DATA FOR PROCESSING below:

(** A request is in flight: sent, or with a response on its way. *)
Definition in_flight (s : S) : bool :=
  negb (bool_decide (readyState s = UNSENT) ||
        (bool_decide (readyState s = OPENED) && negb (sent s)) || bool_decide (readyState s = DONE)).

Definition aborted_state (s : S) : S :=
  reset_all (if in_flight s then set_readyState DONE (reset_all (set_aborted true s)) else set_aborted true s).
Definition abort_events (s : S) : list (event * ready_state) :=
  if in_flight s then [(Readystatechange, DONE); (Abort, DONE); (Loadend, DONE)] else [].
Lemma does_abort s : does (abort_events s) aborted_state abort s.
Proof.
  unfold abort, abort_events. set (g := fun x : S => if in_flight s then set_readyState DONE (reset_all x) else x).
  assert (Hg : local g) by (intros t w x; unfold g; by destruct (in_flight s)).
  assert (Hrg : local (fun x => reset_all (g x))) by (intros t w x; unfold g; by destruct (in_flight s)).
  apply (does_bind [] _ (set_aborted true) (fun x => reset_all (g x))); [done|by apply does_modify|].
  intros t w. apply does_gets. set (s1 := relabel t w (set_aborted true s)).
  apply (does_bind [] _ id (fun x => reset_all (g x))); [done| |].
  { destruct (requestId s1) as [[|n]|]; [apply does_ret|by apply does_log|apply does_ret]. }
  intros t2 w2. do 2 apply does_gets.
  match goal with |- context [when ?b _] => change b with (in_flight s) end.
  rewrite <- (app_nil_r (if in_flight s then _ else _)).
  apply (does_bind (if in_flight s then _ else _) [] g reset_all); [done| |intros t3 w3; apply does_reset].
  unfold g. destruct (in_flight s); cbn [when]; [|apply does_ret].
  apply (does_bind [] [(Readystatechange, DONE); (Abort, DONE); (Loadend, DONE)] reset_all (set_readyState DONE));
    [done|apply does_reset|].
  intros t3 w3. exact (does_setReadyState DONE _).
Qed.

(** [abort] returns the object to its initial state whatever its state was.  With a
    request in flight it dispatches exactly [readystatechange] in DONE, [abort] and
    [loadend]; otherwise nothing.  After it the object ignores native, whatever the
    messages. *)
Theorem abort_resets ms s :
  exists s', (do! abort; for_each ms deliver) s = (Ret tt, s') /\
    readyState s' = UNSENT /\ sent s' = false /\ requestId s' = None /\ subscriptions s' = [] /\
    response s' = Text "" /\ responseHeaders s' = None /\ hasError s' = false /\ headers s' = [] /\
    dispatched s' = dispatched s ++
      (if in_flight s then [(Readystatechange, DONE); (Abort, DONE); (Loadend, DONE)] else []).
Proof.
  destruct (does_abort s) as (t & w & E & D). set (s' := relabel t w (aborted_state s)) in *. exists s'.
  rewrite (bind_of _ _ _ _ _ E). split; [by apply deliver_deaf|].
  split_and!; try exact D; unfold s', aborted_state; by destruct (in_flight s).
Qed.

Lemma does_data rid b s : is_mine rid s = true ->
  does [(Readystatechange, LOADING)] (fun s => set_readyState LOADING (set_cachedResponse None (set_response b s)))
    (didReceiveData rid b) s.
Proof.
  intros Hm. apply does_gets, does_when; [done|].
  apply (does_bind [] _ (set_response b) (fun s => set_readyState LOADING (set_cachedResponse None s)));
    [done|by apply does_modify|].
  intros t w. apply (does_bind [] _ (set_cachedResponse None) (set_readyState LOADING)); [done|by apply does_modify|].
  intros t1 w1. apply (does_bind [(Readystatechange, LOADING)] [] (set_readyState LOADING) id);
    [done|exact (does_setReadyState LOADING _)|].
  intros t2 w2. by apply does_intercept.
Qed.

(** The callback that reports the id of a request is not tied to the request: when
    a request is aborted before native has answered with its id and the object is used
    again, the late callback makes the new request take the old one's id, and the
    response of the aborted request completes the new one.  The aborted request is
    never cancelled at the native side either. *)
Theorem late_id_hijacks m u1 u2 d rid code body s :
  readyState s = UNSENT -> sent s = false -> requestId s = None -> subscriptions s = [] ->
  m <> "" -> u1 <> "" -> u2 <> "" ->
  exists s1 s2, (do! open m u1 None; do! send d; do! abort; do! open m u2 None; send d) s = (Ret tt, s1) /\
    requestId s1 = None /\ url s1 = Some u2 /\
    (do! didCreateRequest rid; for_each [MResponse rid code None None; MData rid body; MComplete rid "" false] deliver) s1
      = (Ret tt, s2) /\
    url s2 = Some u2 /\ readyState s2 = DONE /\ status s2 = code /\ response s2 = body.
Proof.
  intros Hr Hs Hi Hsub Hm H1 H2.
  assert (Hup : toUpperCase m <> "") by (by destruct m).
  destruct (does_open m u1 s Hr H1) as (t1 & w1 & E1 & _).
  set (s1 := relabel t1 w1 (opened m u1 s)) in *.
  destruct (does_send d (toUpperCase m) u1 s1 eq_refl Hs eq_refl Hup eq_refl H1) as (t2 & w2 & E2 & _).
  set (s2 := relabel t2 w2 (sending s1)) in *.
  destruct (does_abort s2) as (t3 & w3 & E3 & _). set (s3 := relabel t3 w3 (aborted_state s2)) in *.
  destruct (does_open m u2 s3 eq_refl H2) as (t4 & w4 & E4 & _).
  set (s4 := relabel t4 w4 (opened m u2 s3)) in *.
  destruct (does_send d (toUpperCase m) u2 s4 eq_refl eq_refl eq_refl Hup eq_refl H2) as (t5 & w5 & E5 & _).
  set (s5 := relabel t5 w5 (sending s4)) in *.
  assert (H6 : does [] (set_requestId (Some rid)) (didCreateRequest rid) s5).
  { apply (does_bind [] [] (set_requestId (Some rid)) id); [done|by apply does_modify|].
    intros t v. apply does_gets. by apply does_intercept. }
  destruct H6 as (t6 & w6 & E6 & _). set (s6 := relabel t6 w6 _) in *.
  assert (Hmine : forall x : S, requestId x = Some rid -> is_mine rid x = true) by (intros x Hx; by apply bool_decide_true).
  assert (L6 : live rid s6) by (split; [by apply Hmine|done]).
  destruct (does_deliver _ _ (MResponse rid code None None) rid s6 L6 (does_response rid code None None s6 (proj1 L6)))
    as (t7 & w7 & E7 & _). set (s7 := relabel t7 w7 _) in *.
  assert (L7 : live rid s7) by (split; [by apply Hmine|done]).
  destruct (does_deliver _ _ (MData rid body) rid s7 L7 (does_data rid body s7 (proj1 L7))) as (t8 & w8 & E8 & _).
  set (s8 := relabel t8 w8 _) in *.
  assert (L8 : live rid s8) by (split; [by apply Hmine|done]).
  destruct (does_deliver _ _ (MComplete rid "" false) rid s8 L8 (does_complete rid "" false s8 (proj1 L8)))
    as (t9 & w9 & E9 & _). set (s9 := relabel t9 w9 _) in *.
  exists s5, s9. split; [|split; [done|split; [done|split; [|done]]]].
  - by rewrite (bind_of _ _ _ _ _ E1), (bind_of _ _ _ _ _ E2), (bind_of _ _ _ _ _ E3), (bind_of _ _ _ _ _ E4).
  - cbn [for_each].
    by rewrite (bind_of _ _ _ _ _ E6), (bind_of _ _ _ _ _ E7), (bind_of _ _ _ _ _ E8), (bind_of _ _ _ _ _ E9).
Qed.
End quiet.
End xhr.

(** ** Concrete requests *)
Section examples.
Abbreviation S0 := (st unit unit).
Definition no_listener (e : event) : JS S0 unit := ret tt.
Lemma no_listener_quiet e s : exists w, no_listener e s = (Ret tt, set_world w s).
Proof. exists (world s). by destruct s. Qed.
Definition fresh : S0 := new_XMLHttpRequest tt.

Lemma request_roundtrip_witness :
  exists s', (do! open no_listener "get" "http://x" None; do! send 0; do! didCreateRequest false 1;
              for_each (messages 1 200 None None [("ab", 2, 5)%Z; ("cde", 5, 5)%Z])
                (deliver no_listener false)) fresh = (Ret tt, s') /\
    response s' = Text "abcde" /\ readyState s' = DONE.
Proof.
  destruct (request_roundtrip no_listener false no_listener_quiet "get" "http://x" 0 1 200 None None
    [("ab", 2, 5)%Z; ("cde", 5, 5)%Z] tt) as (s' & E & R & _ & _ & B & _); [discriminate|discriminate|].
  exists s'. split; [exact E|]. split; [exact B|exact R].
Defined.

Definition sent_request : S0 :=
  final (do! open no_listener "get" "http://x" None; do! send 0; didCreateRequest false 1) fresh.

Lemma completes_exactly_once_witness :
  exists s', for_each [MComplete 1 "The request timed out." true; MData 1 (Text "late")]
      (deliver no_listener false) sent_request = (Ret tt, s') /\
    dispatched s' = [(Readystatechange, OPENED); (Readystatechange, DONE); (TimeoutEv, DONE); (Loadend, DONE)].
Proof.
  assert (Hm : is_mine 1 sent_request = true) by (vm_compute; reflexivity).
  assert (Hs : SubComplete ∈ subscriptions sent_request) by (apply (bool_decide_unpack _); vm_compute; exact I).
  destruct (completes_exactly_once no_listener false no_listener_quiet 1 "The request timed out." true
    [MData 1 (Text "late")] sent_request Hm Hs) as (s' & E & _ & _ & D).
  exists s'. split; [exact E|]. rewrite D. reflexivity.
Defined.

Lemma abort_resets_witness :
  exists s', (do! abort no_listener; for_each [MComplete 1 "" false] (deliver no_listener false)) sent_request
      = (Ret tt, s') /\ readyState s' = UNSENT /\
    dispatched s' = [(Readystatechange, OPENED); (Readystatechange, DONE); (Abort, DONE); (Loadend, DONE)].
Proof.
  destruct (abort_resets no_listener false no_listener_quiet [MComplete 1 "" false] sent_request)
    as (s' & E & R & _ & _ & _ & _ & _ & _ & _ & D).
  exists s'. split; [exact E|]. split; [exact R|]. rewrite D. reflexivity.
Defined.

Lemma late_id_hijacks_witness :
  exists s1 s2, url s1 = Some "http://new" /\
    (do! didCreateRequest false 7; for_each [MResponse 7 200 None None; MData 7 (Text "old"); MComplete 7 "" false]
       (deliver no_listener false)) (s1 : S0) = (Ret tt, s2) /\
    url s2 = Some "http://new" /\ response s2 = Text "old" /\ readyState s2 = DONE.
Proof.
  destruct (late_id_hijacks no_listener false no_listener_quiet "get" "http://old" "http://new" 0 7 200 (Text "old")
    fresh eq_refl eq_refl eq_refl eq_refl) as (s1 & s2 & _ & _ & U & E & U2 & R & _ & B); [discriminate..|].
  exists s1, s2. split; [exact U|]. split; [exact E|]. split; [exact U2|]. split; [exact B|exact R].
Defined.
End examples.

End of DATA FOR PROCESSING.

## YOUR GOAL
Beginning with the line that holds "exists s1, s2.", copy the entries exactly to their last line, and leave out every earlier line.

## ANSWER SPACE
  exists s1, s2. split; [exact U|]. split; [exact E|]. split; [exact U2|]. split; [exact B|exact R].
Defined.
End examples.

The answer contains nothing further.